The world's first global red-list of soil organisms, released April 15, finds 20 percent of 1,758 assessed species at extinction risk; another 20 percent are data-deficient.
The Guardian and BBC led with the charismatic underground fauna — bats, pangolins — and buried the statutory first in a middle paragraph.
X foregrounded the 59 percent figure — soil hosts most of life on Earth — and treated the earthworm as a species more consequential than the panda.
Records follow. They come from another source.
Lemma allocation_succeeds_at_first_fit_witness :
  exists m', mymalloc 4096 16 two_free_blocks = Ret (getPayload (Arr 32), None) m'.
Proof.
  apply (allocation_succeeds_at_first_fit 4096 16 two_free_blocks 32).
  - arena_lia.
  - apply fit_later; [lia|vm_compute; congruence|vm_compute; reflexivity|].
    replace (next_of two_free_blocks 0) with 32 by (vm_compute; reflexivity).
    apply fit_here; [lia|vm_compute; congruence|vm_compute; reflexivity].
  - vm_compute. lia.
Defined.

Lemma malloc_loop_tiled_no_oom total n m o :
  tiles n m o ->
  forall fuel cb p d m',
    0 <= cb -> cb < o \/ (o = 0 /\ cb = 0) ->
    malloc_loop fuel total (Arr o) cb m = Ret (p, d) m' -> d = None.
Proof.
  induction 1 as [m|n m o Ho Hn _ IH]; intros fuel cb p d m' Hcb Hlt H;
    (destruct fuel as [|fuel]; [discriminate|]); rewrite malloc_loop_step in H.
  - revert H. test_is (cb <? ARENA_BYTES) true.
    change (in_arena ARENA_BYTES size_field 8) with false. discriminate.
  - pose proof (size_at_range m o) as Hr. unfold next_of in Hn.
    revert H. test_is (cb <? ARENA_BYTES) true.
    test_is (in_arena o size_field 8) true.
    test_is (in_arena o in_use_field 4) true.
    destruct (is_free m o && (size_at m o >=? total)).
    + destruct (take_block _ _ _ _) as [q mq| |]; try discriminate.
      intros H. apply Ret_inj in H as [H _]. congruence.
    + rewrite wrap_small by arena_lia. intros H.
      eapply IH; [| |exact H]; unfold next_of; arena_lia.
Qed.

(** X8.  On an array that its blocks tile exactly, [mymalloc] never
    reports [OutOfMemory]: the only failure it returns is [InvalidSize]. *)
Theorem no_out_of_memory_report_on_tiled_array n fuel size m p d m' :
  tiles n m 0 ->
  mymalloc fuel size m = Ret (p, Some d) m' ->
  d = InvalidSize.
Proof.
  intros Ht H. unfold mymalloc in H.
  destruct ((size <=? 0) || (size >? ARENA_BYTES - META_SIZE)).
  - apply Ret_inj in H as [H _]. congruence.
  - unfold bind in H. rewrite lazy_init_noop in H.
    apply (malloc_loop_tiled_no_oom _ _ _ _ Ht) in H; [discriminate|lia|right; lia].
Qed.

Lemma no_out_of_memory_report_on_tiled_array_witness :
  InvalidSize = InvalidSize.
Proof.
  apply (no_out_of_memory_report_on_tiled_array 1 8 0 one_block_in_use Null
           InvalidSize one_block_in_use).
  - apply tiles_block; [lia|vm_compute; congruence|].
    replace (next_of one_block_in_use 0) with ARENA_BYTES by (vm_compute; reflexivity).
    apply tiles_end.
  - vm_compute. reflexivity.
Defined.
The International Union for Conservation of Nature, in partnership with Conservation International, released the first global Red List assessment of soil organisms on April 15 — 1,758 species across earthworms, nematodes, mites, springtails, bacteria, and fungi. [1] Twenty percent are classified at risk of extinction. Another 20 percent are data-deficient — a category that, in IUCN taxonomy, usually resolves upward when the data arrives. [2] The assessment is, in plain terms, the first time the kingdom that hosts an estimated 59 percent of all life on Earth has been audited on the same spreadsheet as whales and elephants. [3]
The number to hold alongside the 20 percent is the 59. Soil is not a habitat inside the biosphere. It is, by biomass and species count, most of the biosphere — the thing the rest of the biosphere stands on and eats from. Until Wednesday, the Red List had catalogued trees (38 percent at risk), fungi partially, birds comprehensively, amphibians painfully. The ground those categories live on had not been on the list at all. [4]
The drivers the assessment names are familiar: agricultural intensification, pesticide load, sealing under concrete, climate-driven moisture change. The method is the news — a common framework that can now be compared edition-to-edition, the way the terrestrial vertebrate list has been since 1964. A category cannot be protected until it has been counted. The 20 percent figure means the enforcement tools that already exist for Endangered species — CITES appendices, national recovery plans, habitat carve-outs — now apply to a set of organisms policy has always assumed would be there.
Soil health is no longer an agricultural-policy subject. It is now, for the first time, a conservation-policy one.